NVIDIA / Fuser

A Fusion Code Generator for NVIDIA GPUs (commonly known as "nvFuser")
Other
271 stars 53 forks source link

Add dtype parameter to Tensor state in python frontend. #3269

Open rdspring1 opened 4 weeks ago

rdspring1 commented 4 weeks ago

Currently, we only track the number of dimensions in the Tensor struct. Tracking the dtype of the tensor would also be useful information to track.

Reference: https://github.com/NVIDIA/Fuser/blob/main/csrc/python_frontend/fusion_definition.h#L31-L75

kevinstephano commented 2 weeks ago

The Tensor struct in the python frontend is not the same as a TensorView in nvFuser's IR that has more information. Therefore, what is the motivating use case to add dtype to the struct?

rdspring1 commented 2 weeks ago

You can perform heuristic and segmentation analysis without building the cpp Fusion IR.
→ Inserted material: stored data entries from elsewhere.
(* ===== verification/KeyValue.v ===== *)
(** * KeyValue: the transactional key-value database under the storages.

    [internal/storage] and [internal/oracle] keep their data in Badger, an
    external database. [KV] states what they rely on: a read sees the last write
    of the key, and a transaction whose function fails changes nothing ([Update]).
    [OrderedKV] adds the iterators, which visit the keys of a prefix in the order
    of their bytes. Values are encoded records: [Codec] is the promise of
    [encoding/json] that what was encoded decodes to the same record. *)
From Stdlib Require Import DecimalString.
From S2P Require Import Prelude.
From S2P Require Import Text.

(** ** The database *)

Class KV := {
  db : Type;
  Get : db -> string -> option string;
  Set_ : string -> string -> db -> db;
  Delete : string -> db -> db;
  Get_Set_eq : forall d k v, Get (Set_ k v d) k = Some v;
  Get_Set_ne : forall d k k' v, k <> k' -> Get (Set_ k v d) k' = Get d k';
  Get_Delete_eq : forall d k, Get (Delete k d) k = None;
  Get_Delete_ne : forall d k k', k <> k' -> Get (Delete k d) k' = Get d k';
}.

#[export, program] Instance gmap_KV : KV := {|
  db := gmap string string;
  Get d k := d !! k;
  Set_ k v d := <[k := v]> d;
  Delete k d := delete k d;
|}.
Next Obligation. intros. cbn. by rewrite lookup_insert_eq. Qed.
Next Obligation. intros. cbn. by rewrite lookup_insert_ne. Qed.
Next Obligation. intros. cbn. by rewrite lookup_delete_eq. Qed.
Next Obligation. intros. cbn. by rewrite lookup_delete_ne. Qed.

(** [db.Update]: a failing transaction is discarded. *)
Definition Update `{KV} {E} (f : db -> result E db) (d : db) : db * result E unit :=
  match f d with
  | Ok d' => (d', Ok tt)
  | Err e => (d, Err e)
  end.

(** Iterators: the keys of a prefix that are present, in ascending order. *)
Class OrderedKV `{KV} := {
  Keys : string -> db -> list string;
  elem_of_Keys : forall p d k, k ∈ Keys p d <-> is_Some (Get d k) /\ String.prefix p k = true;
  Keys_sorted : forall p d, StronglySorted (fun a b => Prelude.ltb a b = true) (Keys p d);
}.

(** Iterating in reverse after [Seek(seek)]: the keys of the prefix from the
    greatest one that does not exceed [seek], descending. *)
Definition ReverseKeys `{OrderedKV} (p seek : string) (d : db) : list string :=
  reverse (filter (fun k => Prelude.leb k seek = true) (Keys p d)).

Lemma NoDup_map_keys (d : gmap string string) : NoDup (map_to_list d).*1.
Proof. apply NoDup_fst_map_to_list. Qed.

Lemma sorted_strict (l : list string) :
  NoDup l -> StronglySorted (key_le id) l -> StronglySorted (fun a b => Prelude.ltb a b = true) l.
Proof.
  intros Hnd Hs. induction Hs as [|x l Hs IH Hx]; [constructor|].
  apply NoDup_cons in Hnd as [Hn Hnd]. constructor; [by apply IH|].
  rewrite Forall_forall in Hx |- *. intros y Hy. specialize (Hx y Hy).
  destruct (Prelude.ltb x y) eqn:E; [done|]. exfalso. apply Hn.
  unfold key_le, leb in Hx. apply negb_true_iff in Hx. cbn [id] in Hx.
  by rewrite (ltb_connected x y E Hx).
Qed.

#[export, program] Instance gmap_OrderedKV : @OrderedKV gmap_KV := {|
  Keys p d := sort_by id (filter (fun k => String.prefix p k = true) (map_to_list (d : gmap string string)).*1);
|}.
Next Obligation.
  intros p d k. rewrite elem_of_sort_by, list_elem_of_filter. cbn in *. split.
  - intros [Hp Hk]. apply list_elem_of_fmap in Hk as ((k', v) & -> & Hkv).
    apply elem_of_map_to_list in Hkv. cbn. by rewrite Hkv.
  - intros [[v Hv] Hp]. split; [done|]. apply elem_of_map_to_list in Hv.
    exact (list_elem_of_fmap_2 fst _ (k, v) Hv).
Qed.
Next Obligation.
  intros p d. apply sorted_strict; [|apply sort_by_sorted].
  rewrite sort_by_perm. apply NoDup_filter, NoDup_map_keys.
Qed.

(** ** Encoded records *)

Class Codec (A : Type) := {
  Marshal : A -> option string;
  (** [Unmarshal v a0] decodes into a variable that holds [a0]: what the text
      does not mention keeps its value. *)
  Unmarshal : string -> A -> option A;
  (** The values that survive the encoding: valid text, a time within the years
      the format can express. *)
  faithful : A -> Prop;
  (** The variables that decoding overwrites altogether: any, when every field is
      always written; zero in the fields that [omitempty] may leave out. *)
  target : A -> Prop;
  Unmarshal_Marshal : forall a v a0,
    target a0 -> faithful a -> Marshal a = Some v -> Unmarshal v a0 = Some a;
}.

Class Target {A} `{!Codec A} (a : A) : Prop := is_target : target a.
#[export] Hint Extern 0 (Target _) => apply _ : core.

(** ** Text of keys *)

Lemma length_string_app a b : String.length (a +:+ b) = (String.length a + String.length b)%nat.
Proof.
  induction a as [|c a IH]; [done|].
  change (String.length (String c a +:+ b)) with (S (String.length (a +:+ b))). by rewrite IH.
Qed.

Lemma append_inj_r s a b : a +:+ s = b +:+ s -> a = b.
Proof.
  revert b. induction a as [|c a IH]; intros [|c' b] E; [done| | |].
  - apply (f_equal String.length) in E. rewrite !length_string_app in E. cbn in E. lia.
  - apply (f_equal String.length) in E. rewrite !length_string_app in E. cbn in E. lia.
  - injection E as -> E. f_equal. by apply IH.
Qed.

Lemma prefix_app p s : String.prefix p (p +:+ s) = true.
Proof.
  induction p as [|c p IH]; [by destruct s|].
  change (String c p +:+ s) with (String c (p +:+ s)). cbn [String.prefix].
  by destruct (ascii_dec c c).
Qed.

Lemma char_free_digits c d : (Ascii.eqb c "0" || Ascii.eqb c "1" || Ascii.eqb c "2" || Ascii.eqb c "3"
  || Ascii.eqb c "4" || Ascii.eqb c "5" || Ascii.eqb c "6" || Ascii.eqb c "7" || Ascii.eqb c "8"
  || Ascii.eqb c "9")%char = false -> char_free c (DecimalString.NilEmpty.string_of_uint d) = true.
Proof.
  intros Hc. repeat (apply orb_false_iff in Hc as [Hc ?]).
  induction d as [|d IH|d IH|d IH|d IH|d IH|d IH|d IH|d IH|d IH|d IH]; [done|..]; cbn; rewrite IH;
    (apply andb_true_iff; split; [by apply negb_true_iff | done]).
Qed.

Lemma char_free_FormatUint c z :
  hex_value c = None -> char_free c (FormatUint z) = true.
Proof.
  intros Hc. unfold FormatUint, NilZero.string_of_uint.
  assert ((Ascii.eqb c "0" || Ascii.eqb c "1" || Ascii.eqb c "2" || Ascii.eqb c "3"
    || Ascii.eqb c "4" || Ascii.eqb c "5" || Ascii.eqb c "6" || Ascii.eqb c "7" || Ascii.eqb c "8"
    || Ascii.eqb c "9")%char = false) as Hd.
  { repeat (apply orb_false_iff; split); apply Ascii.eqb_neq; intros ->; done. }
  destruct (N.to_uint (Z.to_N z)); [|by apply char_free_digits..].
  cbn. by repeat (apply orb_false_iff in Hd as [Hd ?]); rewrite Hd.
Qed.

(** [strings.TrimPrefix] *)
Fixpoint strip_prefix (p s : string) : option string :=
  match p, s with
  | EmptyString, _ => Some s
  | String a p', String b s' => if Ascii.eqb a b then strip_prefix p' s' else None
  | String _ _, EmptyString => None
  end.
Definition TrimPrefix (s p : string) : string := default s (strip_prefix p s).

Lemma TrimPrefix_app p s : TrimPrefix (p +:+ s) p = s.
Proof.
  unfold TrimPrefix. enough (strip_prefix p (p +:+ s) = Some s) as ->; [done|].
  induction p as [|c p IH]; [done|].
  change (String c p +:+ s) with (String c (p +:+ s)). cbn [strip_prefix].
  by rewrite Ascii.eqb_refl.
Qed.

Lemma prefix_strip p s : String.prefix p s = true -> exists r, s = p +:+ r.
Proof.
  revert s. induction p as [|c p IH]; intros s H; [by exists s|].
  destruct s as [|c' s]; [done|]. cbn in H. destruct (ascii_dec c c') as [->|]; [|done].
  destruct (IH s H) as [r ->]. by exists r.
Qed.

(** [strings.Cut(s, sep)] at a one-character separator *)
Fixpoint Cut (sep : ascii) (s : string) : option (string * string) :=
  match s with
  | EmptyString => None
  | String c s' =>
      if Ascii.eqb c sep then Some (EmptyString, s')
      else match Cut sep s' with
           | Some (a, b) => Some (String c a, b)
           | None => None
           end
  end.

Lemma Cut_app sep a b : char_free sep a = true -> Cut sep (a +:+ String sep b) = Some (a, b).
Proof.
  induction a as [|c a IH]; cbn [char_free]; intros Ha.
  - change (EmptyString +:+ String sep b) with (String sep b). cbn [Cut].
    by rewrite Ascii.eqb_refl.
  - apply andb_prop in Ha as [Hc Ha]. apply negb_true_iff in Hc.
    change (String c a +:+ String sep b) with (String c (a +:+ String sep b)). cbn [Cut].
    rewrite Ascii.eqb_sym, Hc. by rewrite IH.
Qed.

Lemma Cut_spec sep s a b : Cut sep s = Some (a, b) -> s = a +:+ String sep b /\ char_free sep a = true.
Proof.
  revert a b. induction s as [|c s IH]; intros a b; cbn [Cut]; [done|].
  destruct (Ascii.eqb_spec c sep) as [->|Hc]; [by intros [= <- <-]|].
  destruct (Cut sep s) as [[a' b']|] eqn:E; [|done]. intros [= <- <-].
  destruct (IH a' b' eq_refl) as [-> Ha]. split; [done|]. cbn [char_free].
  rewrite Ha, andb_true_r. apply negb_true_iff. by apply Ascii.eqb_neq.
Qed.

(** The order of the bytes is not affected by a common prefix, and is decided
    by the first byte that differs. *)
Lemma ltb_String c c' a b :
  Prelude.ltb (String c a) (String c' b) =
  ((N_of_ascii c <? N_of_ascii c')%N || ((N_of_ascii c =? N_of_ascii c')%N && Prelude.ltb a b)).
Proof.
  transitivity (match (match (N_of_ascii c ?= N_of_ascii c')%N with
                      | Eq => String.compare a b | r => r end) with Lt => true | _ => false end);
    [done|].
  rewrite N.ltb_compare, N.eqb_compare. unfold ltb. cbn [cmp ord_string].
  by destruct (N_of_ascii c ?= N_of_ascii c')%N.
Qed.

Lemma ltb_app p a b : Prelude.ltb (p +:+ a) (p +:+ b) = Prelude.ltb a b.
Proof.
  induction p as [|c p IH]; [done|].
  change (String c p +:+ a) with (String c (p +:+ a)).
  change (String c p +:+ b) with (String c (p +:+ b)).
  by rewrite ltb_String, N.ltb_irrefl, N.eqb_refl.
Qed.

(** ** Fixed-width decimals

    [%020d] of a [uint64]: exactly twenty digits, because 10^20 exceeds the
    largest [uint64]. The first digit is the most significant, so the order of
    the texts is the order of the numbers. *)

Definition digit (n : Z) : ascii := ascii_of_N (48 + Z.to_N n).

Fixpoint fixed (width : nat) (z : Z) : string :=
  match width with
  | O => EmptyString
  | S w => String (digit (z / 10 ^ Z.of_nat w mod 10)) (fixed w z)
  end.

Definition Format020d (z : Z) : string := fixed 20 z.

Example Format020d_pads : Format020d 86400 = "00000000000000086400".
Proof. reflexivity. Qed.
Example Format020d_max : Format020d MaxUint64 = FormatUint MaxUint64.
Proof. reflexivity. Qed.

Lemma length_fixed w z : String.length (fixed w z) = w.
Proof. induction w as [|w IH]; [done|]. cbn. by rewrite IH. Qed.

Lemma digit_bounds z : 0 <= z mod 10 < 10.
Proof. apply Z.mod_pos_bound. lia. Qed.

Lemma digit_cases (P : Z -> Prop) z :
  0 <= z < 10 -> P 0 -> P 1 -> P 2 -> P 3 -> P 4 -> P 5 -> P 6 -> P 7 -> P 8 -> P 9 -> P z.
Proof.
  intros Hz ??????????.
  assert (z = 0 \/ z = 1 \/ z = 2 \/ z = 3 \/ z = 4 \/ z = 5 \/ z = 6 \/ z = 7 \/ z = 8 \/ z = 9)
    as Hcases by lia.
  destruct_or! Hcases; by subst.
Qed.

Lemma N_of_digit z : 0 <= z < 10 -> N_of_ascii (digit z) = (48 + Z.to_N z)%N.
Proof. intros Hz. by apply (digit_cases (fun z => N_of_ascii (digit z) = (48 + Z.to_N z)%N)). Qed.

Lemma char_free_fixed c w z :
  hex_value c = None -> char_free c (fixed w z) = true.
Proof.
  intros Hc. induction w as [|w IH]; [done|]. cbn [fixed char_free]. rewrite IH, andb_true_r.
  apply negb_true_iff. apply Ascii.eqb_neq. intros ->. revert Hc.
  apply (digit_cases (fun d => hex_value (digit d) = None -> False)); try done. apply digit_bounds.
Qed.

(** Reading the digits back. *)
Fixpoint uint_value (d : Decimal.uint) : Z :=
  match d with
  | Decimal.Nil => 0
  | Decimal.D0 d => uint_value d
  | Decimal.D1 d => 1 * 10 ^ Z.of_nat (Decimal.nb_digits d) + uint_value d
  | Decimal.D2 d => 2 * 10 ^ Z.of_nat (Decimal.nb_digits d) + uint_value d
  | Decimal.D3 d => 3 * 10 ^ Z.of_nat (Decimal.nb_digits d) + uint_value d
  | Decimal.D4 d => 4 * 10 ^ Z.of_nat (Decimal.nb_digits d) + uint_value d
  | Decimal.D5 d => 5 * 10 ^ Z.of_nat (Decimal.nb_digits d) + uint_value d
  | Decimal.D6 d => 6 * 10 ^ Z.of_nat (Decimal.nb_digits d) + uint_value d
  | Decimal.D7 d => 7 * 10 ^ Z.of_nat (Decimal.nb_digits d) + uint_value d
  | Decimal.D8 d => 8 * 10 ^ Z.of_nat (Decimal.nb_digits d) + uint_value d
  | Decimal.D9 d => 9 * 10 ^ Z.of_nat (Decimal.nb_digits d) + uint_value d
  end.

Lemma of_uint_acc_value d acc :
  Zpos (Pos.of_uint_acc d acc) = Zpos acc * 10 ^ Z.of_nat (Decimal.nb_digits d) + uint_value d.
Proof.
  revert acc. induction d as [|d IH|d IH|d IH|d IH|d IH|d IH|d IH|d IH|d IH|d IH]; intros acc;
    [cbn; lia|..]; cbn [Pos.of_uint_acc Decimal.nb_digits uint_value];
    rewrite IH, Nat2Z.inj_succ, Z.pow_succ_r by lia; lia.
Qed.

Lemma of_uint_value d : Z.of_N (N.of_uint d) = uint_value d.
Proof.
  unfold N.of_uint. induction d; [done| exact IHd |..]; cbn [Pos.of_uint uint_value Z.of_N];
    rewrite of_uint_acc_value; lia.
Qed.

Lemma uint_of_fixed w z :
  exists d, NilEmpty.uint_of_string (fixed w z) = Some d /\ Decimal.nb_digits d = w /\
    uint_value d = z mod 10 ^ Z.of_nat w.
Proof.
  induction w as [|w (d & Hd & Hw & Hv)].
  { exists Decimal.Nil. cbn. by rewrite Z.mod_1_r. }
  cbn [fixed NilEmpty.uint_of_string]. rewrite Hd.
  set (p := 10 ^ Z.of_nat w) in *.
  assert (0 < p) as Hp by (apply Z.pow_pos_nonneg; lia).
  assert (z mod 10 ^ Z.of_nat (S w) = (z / p mod 10) * p + z mod p) as ->.
  { rewrite Nat2Z.inj_succ, Z.pow_succ_r by lia. fold p.
    rewrite (Z.mul_comm 10), Z.rem_mul_r by lia. lia. }
  rewrite <- Hv. subst p. rewrite <- Hw. clear.
  generalize (digit_bounds (z / 10 ^ Z.of_nat (Decimal.nb_digits d))).
  generalize (z / 10 ^ Z.of_nat (Decimal.nb_digits d) mod 10). intros n Hn.
  apply (digit_cases (fun n => exists d0, DecimalString.uint_of_char (digit n) (Some d) = Some d0 /\
    Decimal.nb_digits d0 = S (Decimal.nb_digits d) /\
    uint_value d0 = n * 10 ^ Z.of_nat (Decimal.nb_digits d) + uint_value d)); [done|..];
    eexists; (split; [reflexivity|]); cbn [Decimal.nb_digits uint_value]; split; lia.
Qed.

Lemma ParseUint_Format020d z : is_u64 z -> ParseUint (Format020d z) = Some z.
Proof.
  intros Hz. destruct (uint_of_fixed 20 z) as (d & Hd & _ & Hv).
  unfold ParseUint, Format020d. change (NilZero.uint_of_string (fixed 20 z))
    with (NilEmpty.uint_of_string (fixed 20 z)).
  rewrite Hd, of_uint_value, Hv, Z.mod_small by int_lia.
  by rewrite (proj2 (Z.leb_le _ _)) by int_lia.
Qed.

Lemma Format020d_inj a b : is_u64 a -> is_u64 b -> Format020d a = Format020d b -> a = b.
Proof. intros Ha%ParseUint_Format020d Hb%ParseUint_Format020d E. congruence. Qed.

Lemma fixed_order w a b s s' :
  a mod 10 ^ Z.of_nat w < b mod 10 ^ Z.of_nat w ->
  Prelude.ltb (fixed w a +:+ s) (fixed w b +:+ s') = true.
Proof.
  induction w as [|w IH]; [cbn; rewrite !Z.mod_1_r; lia|].
  set (p := 10 ^ Z.of_nat w) in *.
  assert (0 < p) as Hp by (apply Z.pow_pos_nonneg; lia).
  rewrite Nat2Z.inj_succ, Z.pow_succ_r by lia. fold p.
  rewrite (Z.mul_comm 10), !Z.rem_mul_r by lia. intros Hab.
  pose proof (digit_bounds (a / p)) as Ha. pose proof (digit_bounds (b / p)) as Hb.
  pose proof (Z.mod_pos_bound a p Hp). pose proof (Z.mod_pos_bound b p Hp).
  cbn [fixed]. fold p.
  change (String ?c ?x +:+ s) with (String c (x +:+ s)).
  change (String ?c ?x +:+ s') with (String c (x +:+ s')).
  rewrite ltb_String, !N_of_digit by done.
  destruct (Z.compare_spec (a / p mod 10) (b / p mod 10)) as [E|L|G].
  - rewrite E, N.eqb_refl. cbn [andb]. rewrite IH by nia. by rewrite orb_true_r.
  - rewrite (proj2 (N.ltb_lt _ _)) by lia. done.
  - nia.
Qed.

(** Keys that start with a smaller number come first. *)
Lemma Format020d_order a b s s' :
  is_u64 a -> is_u64 b -> a < b -> Prelude.ltb (Format020d a +:+ s) (Format020d b +:+ s') = true.
Proof. intros Ha Hb Hab. apply fixed_order. rewrite !Z.mod_small; int_lia. Qed.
You wanted to do segmentation in python. How you do better than the CPP algorithm without additional information?

You already have the fusion DAG, but you need the tensor sizes and dtype information to score the segments. Most device information is already available through pytorch.

rdspring1 commented 2 weeks ago

Segmentation decomposes a fusion into a directed acyclic graph (DAG) of sub-fusions. You can map a fusion directly to its component sub-fusions without building the CPP Fusion IR.

Aditya-PS-05 commented 1 week ago

@rdspring1 , I would like to work on it. Please assign it to me or should I just create a pr.